+++ PROVIDED DATA

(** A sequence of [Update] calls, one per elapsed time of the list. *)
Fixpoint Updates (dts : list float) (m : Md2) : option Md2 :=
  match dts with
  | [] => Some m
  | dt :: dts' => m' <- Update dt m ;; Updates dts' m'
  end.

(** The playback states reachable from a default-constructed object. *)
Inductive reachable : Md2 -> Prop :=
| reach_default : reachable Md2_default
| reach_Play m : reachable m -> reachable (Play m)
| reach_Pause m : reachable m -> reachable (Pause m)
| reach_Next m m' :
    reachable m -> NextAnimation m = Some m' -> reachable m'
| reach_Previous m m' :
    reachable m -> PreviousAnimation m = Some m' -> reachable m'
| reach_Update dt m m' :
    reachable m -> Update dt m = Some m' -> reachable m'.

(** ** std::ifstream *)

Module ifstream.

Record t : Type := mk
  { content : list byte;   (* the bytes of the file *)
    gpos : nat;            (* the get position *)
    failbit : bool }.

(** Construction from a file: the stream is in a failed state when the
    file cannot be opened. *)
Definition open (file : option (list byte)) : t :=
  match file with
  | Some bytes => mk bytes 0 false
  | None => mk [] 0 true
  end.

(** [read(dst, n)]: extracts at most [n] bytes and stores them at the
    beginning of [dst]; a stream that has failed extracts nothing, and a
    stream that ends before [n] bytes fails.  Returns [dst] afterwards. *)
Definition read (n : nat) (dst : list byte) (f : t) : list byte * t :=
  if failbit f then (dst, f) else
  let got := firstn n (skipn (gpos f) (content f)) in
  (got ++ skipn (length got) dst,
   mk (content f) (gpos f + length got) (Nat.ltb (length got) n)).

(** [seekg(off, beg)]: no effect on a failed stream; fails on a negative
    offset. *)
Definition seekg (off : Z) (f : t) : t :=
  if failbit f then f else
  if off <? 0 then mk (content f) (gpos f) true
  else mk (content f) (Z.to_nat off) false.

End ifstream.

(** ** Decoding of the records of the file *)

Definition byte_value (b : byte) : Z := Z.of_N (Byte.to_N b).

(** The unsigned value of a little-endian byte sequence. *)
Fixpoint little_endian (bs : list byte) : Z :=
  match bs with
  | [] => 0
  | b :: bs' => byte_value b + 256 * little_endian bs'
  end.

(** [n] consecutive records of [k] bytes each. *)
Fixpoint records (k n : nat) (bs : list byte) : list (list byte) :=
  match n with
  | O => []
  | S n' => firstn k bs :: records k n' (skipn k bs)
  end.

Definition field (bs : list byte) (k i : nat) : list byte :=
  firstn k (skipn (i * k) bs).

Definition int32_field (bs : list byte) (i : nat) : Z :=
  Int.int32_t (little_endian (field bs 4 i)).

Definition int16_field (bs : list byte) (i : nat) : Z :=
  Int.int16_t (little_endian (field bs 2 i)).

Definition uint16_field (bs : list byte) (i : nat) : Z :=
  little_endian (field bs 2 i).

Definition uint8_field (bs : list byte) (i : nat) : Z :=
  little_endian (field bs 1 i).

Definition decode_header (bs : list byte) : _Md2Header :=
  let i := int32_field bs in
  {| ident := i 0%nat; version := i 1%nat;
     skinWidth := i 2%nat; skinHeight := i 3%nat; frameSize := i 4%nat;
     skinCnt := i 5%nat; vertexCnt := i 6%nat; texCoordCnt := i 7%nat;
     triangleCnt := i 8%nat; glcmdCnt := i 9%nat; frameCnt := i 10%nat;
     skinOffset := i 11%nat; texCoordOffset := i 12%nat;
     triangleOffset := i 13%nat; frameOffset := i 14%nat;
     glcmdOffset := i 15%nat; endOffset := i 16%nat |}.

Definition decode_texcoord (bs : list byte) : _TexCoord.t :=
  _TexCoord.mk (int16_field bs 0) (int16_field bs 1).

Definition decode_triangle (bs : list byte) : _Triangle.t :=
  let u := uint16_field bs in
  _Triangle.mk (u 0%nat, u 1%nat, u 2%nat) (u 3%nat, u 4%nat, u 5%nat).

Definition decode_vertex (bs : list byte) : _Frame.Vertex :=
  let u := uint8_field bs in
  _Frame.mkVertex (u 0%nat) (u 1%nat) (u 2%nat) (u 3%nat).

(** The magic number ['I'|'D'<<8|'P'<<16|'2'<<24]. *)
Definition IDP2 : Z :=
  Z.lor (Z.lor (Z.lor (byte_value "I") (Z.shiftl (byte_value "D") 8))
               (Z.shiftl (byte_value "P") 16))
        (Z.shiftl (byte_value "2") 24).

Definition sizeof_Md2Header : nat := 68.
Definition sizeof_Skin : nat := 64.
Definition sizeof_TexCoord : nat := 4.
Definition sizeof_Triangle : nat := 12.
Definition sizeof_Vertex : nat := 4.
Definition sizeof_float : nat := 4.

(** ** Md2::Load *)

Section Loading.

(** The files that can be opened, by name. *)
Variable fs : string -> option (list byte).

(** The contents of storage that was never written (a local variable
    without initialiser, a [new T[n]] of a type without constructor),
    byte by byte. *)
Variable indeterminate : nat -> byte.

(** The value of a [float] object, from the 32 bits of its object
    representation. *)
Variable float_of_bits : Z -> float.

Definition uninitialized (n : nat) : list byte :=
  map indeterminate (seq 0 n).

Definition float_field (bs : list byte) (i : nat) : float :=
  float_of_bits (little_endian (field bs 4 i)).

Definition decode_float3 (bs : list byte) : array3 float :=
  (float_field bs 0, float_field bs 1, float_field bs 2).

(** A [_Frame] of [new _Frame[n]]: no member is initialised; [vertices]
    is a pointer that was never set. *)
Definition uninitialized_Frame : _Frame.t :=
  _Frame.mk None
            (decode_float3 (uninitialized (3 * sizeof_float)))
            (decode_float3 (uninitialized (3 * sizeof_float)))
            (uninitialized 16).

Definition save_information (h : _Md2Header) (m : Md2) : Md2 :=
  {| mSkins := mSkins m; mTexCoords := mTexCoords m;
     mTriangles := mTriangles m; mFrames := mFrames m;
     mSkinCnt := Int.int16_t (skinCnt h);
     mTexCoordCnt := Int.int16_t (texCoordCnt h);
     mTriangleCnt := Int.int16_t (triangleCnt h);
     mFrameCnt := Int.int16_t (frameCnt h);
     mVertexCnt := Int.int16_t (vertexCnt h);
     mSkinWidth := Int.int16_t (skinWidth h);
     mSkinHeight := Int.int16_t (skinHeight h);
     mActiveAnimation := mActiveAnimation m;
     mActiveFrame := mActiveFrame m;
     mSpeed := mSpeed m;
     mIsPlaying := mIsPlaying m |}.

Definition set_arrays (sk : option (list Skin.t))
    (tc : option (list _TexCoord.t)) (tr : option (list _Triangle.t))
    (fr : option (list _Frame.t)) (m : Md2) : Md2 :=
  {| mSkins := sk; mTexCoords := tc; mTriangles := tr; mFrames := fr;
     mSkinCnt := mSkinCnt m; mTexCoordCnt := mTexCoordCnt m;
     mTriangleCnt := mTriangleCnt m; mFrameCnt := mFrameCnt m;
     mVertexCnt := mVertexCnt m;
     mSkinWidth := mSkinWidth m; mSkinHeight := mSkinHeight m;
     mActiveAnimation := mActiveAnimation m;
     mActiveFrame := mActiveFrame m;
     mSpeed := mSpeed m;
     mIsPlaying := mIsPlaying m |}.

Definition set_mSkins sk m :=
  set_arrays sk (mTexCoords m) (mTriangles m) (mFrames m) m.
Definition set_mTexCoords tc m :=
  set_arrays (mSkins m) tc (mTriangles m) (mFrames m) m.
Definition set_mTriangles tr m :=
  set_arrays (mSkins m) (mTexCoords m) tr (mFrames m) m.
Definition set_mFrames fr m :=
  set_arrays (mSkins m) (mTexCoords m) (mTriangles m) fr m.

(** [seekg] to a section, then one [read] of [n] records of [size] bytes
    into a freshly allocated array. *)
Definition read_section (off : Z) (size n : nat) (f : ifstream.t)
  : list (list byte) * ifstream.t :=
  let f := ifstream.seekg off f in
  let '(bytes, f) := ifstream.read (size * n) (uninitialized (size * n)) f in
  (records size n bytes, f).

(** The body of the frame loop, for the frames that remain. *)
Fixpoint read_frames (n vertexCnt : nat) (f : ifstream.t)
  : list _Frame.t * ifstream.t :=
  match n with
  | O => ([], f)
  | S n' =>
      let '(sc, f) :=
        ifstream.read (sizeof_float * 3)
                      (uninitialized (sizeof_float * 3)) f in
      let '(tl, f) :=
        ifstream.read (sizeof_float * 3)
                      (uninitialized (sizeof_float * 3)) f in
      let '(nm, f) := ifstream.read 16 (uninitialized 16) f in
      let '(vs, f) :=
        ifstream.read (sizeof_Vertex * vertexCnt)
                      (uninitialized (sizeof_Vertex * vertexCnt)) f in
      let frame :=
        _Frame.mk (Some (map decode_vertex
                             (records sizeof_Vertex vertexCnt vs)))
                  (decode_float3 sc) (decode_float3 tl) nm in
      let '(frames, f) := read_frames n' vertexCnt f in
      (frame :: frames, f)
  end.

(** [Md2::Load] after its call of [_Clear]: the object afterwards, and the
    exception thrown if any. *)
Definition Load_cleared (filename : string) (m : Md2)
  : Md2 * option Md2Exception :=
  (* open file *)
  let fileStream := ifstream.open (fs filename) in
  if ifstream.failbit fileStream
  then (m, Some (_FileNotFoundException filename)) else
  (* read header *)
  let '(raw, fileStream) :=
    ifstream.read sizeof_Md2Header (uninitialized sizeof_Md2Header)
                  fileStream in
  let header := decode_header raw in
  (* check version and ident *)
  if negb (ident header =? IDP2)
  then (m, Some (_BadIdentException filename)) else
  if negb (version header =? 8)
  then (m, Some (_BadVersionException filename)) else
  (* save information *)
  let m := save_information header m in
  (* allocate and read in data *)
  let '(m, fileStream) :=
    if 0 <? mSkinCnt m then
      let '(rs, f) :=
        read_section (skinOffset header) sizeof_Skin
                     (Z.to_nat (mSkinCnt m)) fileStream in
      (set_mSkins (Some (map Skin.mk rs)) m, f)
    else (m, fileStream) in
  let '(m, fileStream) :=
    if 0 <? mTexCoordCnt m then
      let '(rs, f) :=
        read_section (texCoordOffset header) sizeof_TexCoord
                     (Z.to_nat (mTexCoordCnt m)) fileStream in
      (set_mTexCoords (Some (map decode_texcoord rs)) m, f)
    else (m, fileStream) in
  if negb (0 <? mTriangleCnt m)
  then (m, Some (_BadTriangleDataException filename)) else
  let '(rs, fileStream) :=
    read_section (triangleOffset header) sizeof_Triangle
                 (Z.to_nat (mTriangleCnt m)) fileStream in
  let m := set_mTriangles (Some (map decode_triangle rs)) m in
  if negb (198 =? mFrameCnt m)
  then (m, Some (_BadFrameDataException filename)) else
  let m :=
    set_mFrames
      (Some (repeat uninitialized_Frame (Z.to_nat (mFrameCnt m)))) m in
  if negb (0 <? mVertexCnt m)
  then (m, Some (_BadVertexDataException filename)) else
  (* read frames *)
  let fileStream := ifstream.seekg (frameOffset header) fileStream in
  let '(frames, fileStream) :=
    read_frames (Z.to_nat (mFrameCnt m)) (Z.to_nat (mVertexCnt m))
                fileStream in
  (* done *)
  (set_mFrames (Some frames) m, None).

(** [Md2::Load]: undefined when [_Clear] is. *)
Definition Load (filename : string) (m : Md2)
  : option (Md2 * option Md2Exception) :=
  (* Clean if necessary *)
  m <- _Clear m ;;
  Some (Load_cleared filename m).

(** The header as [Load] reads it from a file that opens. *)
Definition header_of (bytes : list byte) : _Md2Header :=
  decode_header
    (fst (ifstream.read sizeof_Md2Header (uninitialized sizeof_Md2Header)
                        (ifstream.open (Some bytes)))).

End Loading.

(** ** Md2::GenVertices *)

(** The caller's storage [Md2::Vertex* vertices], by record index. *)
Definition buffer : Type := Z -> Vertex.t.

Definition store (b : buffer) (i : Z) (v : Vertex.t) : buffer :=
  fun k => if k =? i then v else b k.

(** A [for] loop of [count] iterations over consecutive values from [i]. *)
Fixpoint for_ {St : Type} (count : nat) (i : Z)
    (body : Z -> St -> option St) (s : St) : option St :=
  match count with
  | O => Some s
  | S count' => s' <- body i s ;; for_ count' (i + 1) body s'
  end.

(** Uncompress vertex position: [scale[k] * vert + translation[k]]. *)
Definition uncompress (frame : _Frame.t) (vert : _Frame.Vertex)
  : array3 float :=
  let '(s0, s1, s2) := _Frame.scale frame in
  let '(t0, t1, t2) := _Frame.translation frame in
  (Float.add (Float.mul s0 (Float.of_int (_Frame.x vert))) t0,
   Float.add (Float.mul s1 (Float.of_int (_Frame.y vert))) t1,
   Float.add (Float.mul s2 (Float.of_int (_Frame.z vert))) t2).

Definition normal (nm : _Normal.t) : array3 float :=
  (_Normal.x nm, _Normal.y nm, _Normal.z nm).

++++++
+++ PROVIDED DATA

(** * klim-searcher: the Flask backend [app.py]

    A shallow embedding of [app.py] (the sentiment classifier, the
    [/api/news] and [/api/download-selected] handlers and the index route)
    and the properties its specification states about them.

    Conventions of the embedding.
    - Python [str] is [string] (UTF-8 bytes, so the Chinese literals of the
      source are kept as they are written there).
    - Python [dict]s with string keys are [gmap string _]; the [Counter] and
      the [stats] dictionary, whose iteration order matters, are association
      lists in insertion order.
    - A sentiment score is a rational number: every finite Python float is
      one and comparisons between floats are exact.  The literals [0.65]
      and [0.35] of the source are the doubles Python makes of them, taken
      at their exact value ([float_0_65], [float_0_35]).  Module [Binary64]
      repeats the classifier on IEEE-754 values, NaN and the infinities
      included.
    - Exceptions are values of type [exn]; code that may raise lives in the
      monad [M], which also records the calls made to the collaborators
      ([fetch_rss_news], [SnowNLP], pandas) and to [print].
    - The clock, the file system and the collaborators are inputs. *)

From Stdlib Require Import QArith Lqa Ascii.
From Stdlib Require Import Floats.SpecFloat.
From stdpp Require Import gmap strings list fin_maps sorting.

++++++

**WORK TASK**
Copy out only the lines above from the one with "m <- _Clear m ;;" to the one with "(body : Z ->", inclusive, exactly as they stand.

**SOLUTION TO THIS EXERCISE**
  m <- _Clear m ;;
  Some (Load_cleared filename m).

(** The header as [Load] reads it from a file that opens. *)
Definition header_of (bytes : list byte) : _Md2Header :=
  decode_header
    (fst (ifstream.read sizeof_Md2Header (uninitialized sizeof_Md2Header)
                        (ifstream.open (Some bytes)))).

End Loading.

(** ** Md2::GenVertices *)

(** The caller's storage [Md2::Vertex* vertices], by record index. *)
Definition buffer : Type := Z -> Vertex.t.

Definition store (b : buffer) (i : Z) (v : Vertex.t) : buffer :=
  fun k => if k =? i then v else b k.

(** A [for] loop of [count] iterations over consecutive values from [i]. *)
Fixpoint for_ {St : Type} (count : nat) (i : Z)
    (body : Z -> St -> option St) (s : St) : option St :=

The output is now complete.